Out of the listing below, copy every line that carries the string "Inductive".

Start of EXTRACTED MATERIAL

(** * livedoppler3.py: live Doppler waterfall of the MIT small radar

    A shallow embedding of [livedoppler] (src/livedoppler3.py) and the
    properties of its processing pipeline: byte framing, sample decoding,
    the windowed spectral transform, the speed axis and the rolling
    waterfall buffer.

    Numbers.  Python floats are idealised, rounding is not modelled:
    - the call parameters and everything computed from them at startup
      (window size, speed axis, buffer shape) use rationals [Q], so that
      [int(...)], the comparisons and the crop evaluate;
    - the signal path (samples, Hann window, Fourier transform, magnitude,
      logarithm) uses the real numbers [R]; array entries that numpy can
      set to [-inf] or [nan] are values of [xreal].
    The serial port is a source of reads, each returning one byte or
    nothing (the port is opened with [timeout=0]); the plot is a sink and
    is not modelled. *)

From Stdlib Require Import ZArith QArith Qround List Bool Lia Lra Reals.
From Stdlib Require Import Strings.Byte.
Import ListNotations.

(** ** Exceptions and results *)

Inductive exn : Type :=
| ZeroDivisionError
| ValueError
| IndexError.

Inductive result (A : Type) : Type :=
| Ok (a : A)
| Raise (e : exn).
Arguments Ok {A} a.
Arguments Raise {A} e.

Definition bind {A B : Type} (r : result A) (k : A -> result B) : result B :=
  match r with
  | Ok a => k a
  | Raise e => Raise e
  end.

Notation "x <- r ;; k" := (bind r (fun x => k))
  (at level 61, r at next level, right associativity).

(** ** Python and numpy primitives on integers and rationals *)

(** [int(x)] of a float: truncation towards zero. *)
Definition py_int (x : Q) : Z := Z.quot (Qnum x) (Z.pos (Qden x)).

(** [x / y]: true division, raising on a zero divisor. *)
Definition py_div (x y : Q) : result Q :=
  if Qeq_bool y 0 then Raise ZeroDivisionError else Ok (x / y)%Q.

(** [l[0:m]]: a negative [m] counts from the end. *)
Definition py_slice_to {A : Type} (m : Z) (l : list A) : list A :=
  if (m <? 0)%Z then firstn (length l - Z.to_nat (- m)) l
  else firstn (Z.to_nat m) l.

(** [l[0::2]] and [l[1::2]]. *)
Fixpoint py_evens {A : Type} (l : list A) : list A :=
  match l with
  | [] => []
  | x :: t => x :: match t with [] => [] | _ :: t' => py_evens t' end
  end.

Definition py_odds {A : Type} (l : list A) : list A :=
  match l with
  | [] => []
  | _ :: t => py_evens t
  end.

(** [np.arange(start, stop)] with integer bounds. *)
Definition np_arange (start stop : Z) : list Z :=
  map (fun i => (start + Z.of_nat i)%Z) (seq 0 (Z.to_nat (stop - start))).

(** [np.arange(start, stop, 2)]. *)
Definition np_arange2 (start stop : Z) : list Z :=
  map (fun i => (start + 2 * Z.of_nat i)%Z)
      (seq 0 (Z.to_nat ((stop - start + 1) / 2))).

(** numpy broadcasting of a binary operation over two 1-D arrays: equal
    lengths go element by element, a length-1 array is stretched, anything
    else raises. *)
Definition np_broadcast {A B C : Type} (f : A -> B -> C)
    (xs : list A) (ys : list B) : result (list C) :=
  if Nat.eqb (length xs) (length ys) then
    Ok (map (fun p => f (fst p) (snd p)) (combine xs ys))
  else
    match xs, ys with
    | [x], _ => Ok (map (f x) ys)
    | _, [y] => Ok (map (fun a => f a y) xs)
    | _, _ => Raise ValueError
    end.

(** [a[mask]] for a boolean array [mask]: the entries of [a] where the
    mask holds; the lengths must agree. *)
Fixpoint compress {A : Type} (mask : list bool) (a : list A) : list A :=
  match mask, a with
  | b :: mask', x :: a' => if b then x :: compress mask' a' else compress mask' a'
  | _, _ => []
  end.

Definition np_mask {A : Type} (mask : list bool) (a : list A) : result (list A) :=
  if Nat.eqb (length mask) (length a) then Ok (compress mask a)
  else Raise IndexError.
(** Moved down by the offset, no cell goes more than one row past its
    landing row. *)
Lemma ghost_bound (c : Cell) :
  In c cells_ ->
  y c + (getMinY - y lowest) <= landingRow blocks_ c + Block.HEIGHT.
Proof.
  intros Hc.
  destruct lowest_lands_first as [Hlow [HL [Hmin Hmax]]].
  specialize (Hmin c Hc).
  destruct (Z.eq_dec (landingRow blocks_ c) getMinY) as [Heq|Hne].
  { specialize (Hmax c Hc Heq). change Block.HEIGHT with 20. lia. }
  destruct (landingRow_row c Hc) as [Hrow _].
  destruct (landingRow_row lowest Hlow) as [Hrowl _]. rewrite HL in Hrowl.
  assert (Hstep : getMinY + Block.HEIGHT <= landingRow blocks_ c).
  { unfold onRow in *. change Block.HEIGHT with 20 in *.
    pose proof (Z.div_mod (landingRow blocks_ c) 20 ltac:(lia)).
    pose proof (Z.div_mod getMinY 20 ltac:(lia)). lia. }
  destruct (tight_cells lowest c Hlow Hc) as [Hnear | [Hx Hfills]].
  { change Block.HEIGHT with 20 in *. lia. }
  exfalso.
  destruct (landingRow_spec blocks_ lowest)
    as [[Hfloor | [b [Hb [Hbx [Hby Hbl]]]]] _].
  - destruct (landingRow_spec blocks_ c) as [_ [Hle _]].
    rewrite HL in Hfloor. lia.
  - destruct (Z.le_gt_cases (y b) (y c)) as [Hbetween|Hbelow].
    + destruct (Hfills (y b) ltac:(lia) (rows_blocks b Hb))
        as [c3 [Hc3 [Hc3x Hc3y]]].
      apply (clear_cells c3 Hc3). exists b. split; [exact Hb|].
      split; [congruence | exact Hc3y].
    + destruct (landingRow_spec blocks_ c) as [_ [_ Hall]].
      specialize (Hall b Hb ltac:(congruence) ltac:(lia)).
      rewrite HL in Hbl. lia.
Qed.

(** A cell moved down no further than its landing row meets no block and
    stays above the floor. *)
Lemma above_landing_free (c : Cell) (d : Z) :
  In c cells_ -> 0 <= d -> y c + d <= landingRow blocks_ c ->
  y c + d <= 400 - Block.HEIGHT /\
  ~ exists b, In b blocks_ /\ x b = x c /\ y b = y c + d.
Proof.
  intros Hc Hd Hle.
  destruct (landingRow_spec blocks_ c) as [_ [Hfloor Hall]].
  split; [lia|]. intros [b [Hb [Hx Hy]]].
  destruct (Z.eq_dec d 0) as [->|Hpos].
  - apply (clear_cells c Hc). exists b. split; [exact Hb|].
    split; [congruence | lia].
  - specialize (Hall b Hb Hx ltac:(lia)). change Block.HEIGHT with 20 in *.
    lia.
Qed.
Lemma CorrectorTrainer_init_run model args w :
  let it := inversion_trainer w in
  let it' :=
    mkInversionTrainer
      (set_use_frozen_embeddings_as_input true (freeze_params (it_model it)))
      (it_args it) (it_train_dataset it) (it_eval_dataset it) (it_data_collator it) in
  let self :=
    mkCorrectorTrainer model args (it_train_dataset it) (it_eval_dataset it)
      (it_data_collator it) (im_tokenizer (it_model it))
      (im_embedder_tokenizer (it_model it)) in
  CorrectorTrainer_init model args w
  = (if bool_decide (fp16 args = fp16 (it_args it))
        && bool_decide (bf16 args = bf16 (it_args it))
     then Ok self else Raise AssertionError,
     mkWorld (grad_enabled w) (heap w) it' (trace w ++ [CallBaseTrainerInit model args])).
Proof.
  unfold CorrectorTrainer_init. unfold_ops. cbn.
  destruct (bool_decide (fp16 args = _)), (bool_decide (bf16 args = _)); reflexivity.
Qed.

Lemma frozen_after_init model args w :
  frozen_invariant (CorrectorTrainer_init model args w).2.
Proof.
  rewrite CorrectorTrainer_init_run. split; cbn.
  - apply Forall_fmap, Forall_forall. reflexivity.
  - reflexivity.
Qed.

Lemma prediction_step_run self model inputs b ik w d :
  heap w !! inputs = Some d ->
  let inputs' := fresh (dom (heap w)) in
  let out :=
    compute_loss self model inputs' false
      (mkWorld false (<[inputs' := to_device (device (self_args self)) <$> d]> (heap w))
               (inversion_trainer w) (trace w)) in
  prediction_step self model inputs b ik w
  = (match out.1 with
     | Ok loss => Ok (loss, None, None)
     | Raise e => Raise e
     end,
     set_grad (grad_enabled w) out.2).
Proof.
  intros Hd inputs' out. unfold prediction_step, dict_to_device, with_no_grad.
  unfold mbind at 1 2. unfold M_bind at 1 2. rewrite Hd.
  subst out inputs'. unfold set_heap, set_grad.
  cbn [grad_enabled heap inversion_trainer trace].
  destruct (compute_loss _ _ _ _ _) as [[loss|e] w']; reflexivity.
Qed.

Lemma prediction_step_dangling self model inputs b ik w :
  heap w !! inputs = None ->
  prediction_step self model inputs b ik w = (Raise Dangling, w).
Proof.
  intros Hd. unfold prediction_step, dict_to_device.
  unfold mbind at 1. unfold M_bind at 1. rewrite Hd. reflexivity.
Qed.

(** [prediction_step] leaves the inversion trainer, the gradient mode
    and every dictionary that existed as they were, and all its calls
    run with gradients off. *)
Lemma prediction_step_frame self model inputs b ik w :
  let w' := (prediction_step self model inputs b ik w).2 in
  inversion_trainer w' = inversion_trainer w
  /\ grad_enabled w' = grad_enabled w
  /\ (forall l d, heap w !! l = Some d -> heap w' !! l = Some d)
  /\ exists new, trace w' = trace w ++ new
                 /\ Forall (fun c => call_grad c = Some false) new.
Proof.
  destruct (heap w !! inputs) as [d|] eqn:Hd.
  - rewrite (prediction_step_run _ _ _ _ _ _ d Hd). cbn zeta.
    match goal with |- context [compute_loss ?s ?m ?l ?r ?w0] =>
      pose proof (compute_loss_frame s m l r w0) as (Hheap & Hit & _ & new & Htr & Hnew)
    end.
    cbn [snd]. unfold set_grad. cbn [inversion_trainer grad_enabled heap trace] in *.
    split; [exact Hit|]. split; [reflexivity|]. split.
    + intros l d' Hl. rewrite Hheap. rewrite lookup_insert_ne; [exact Hl|].
      intros <-. apply (is_fresh (dom (heap w))). apply elem_of_dom. by eexists.
    + exists new. split; [exact Htr|].
      eapply Forall_impl; [exact Hnew|]. intros c [Hc|Hc]; exact Hc.
  - rewrite prediction_step_dangling by exact Hd. cbn.
    split; [reflexivity|]. split; [reflexivity|]. split; [auto|].
    exists []. split; [symmetry; apply app_nil_r | constructor].
Qed.

End Run.

(** ** The claims *)

Section Claims.
Context `{Collaborators}.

End of EXTRACTED MATERIAL

→ ANSWER BELOW
Inductive exn : Type :=
Inductive result (A : Type) : Type :=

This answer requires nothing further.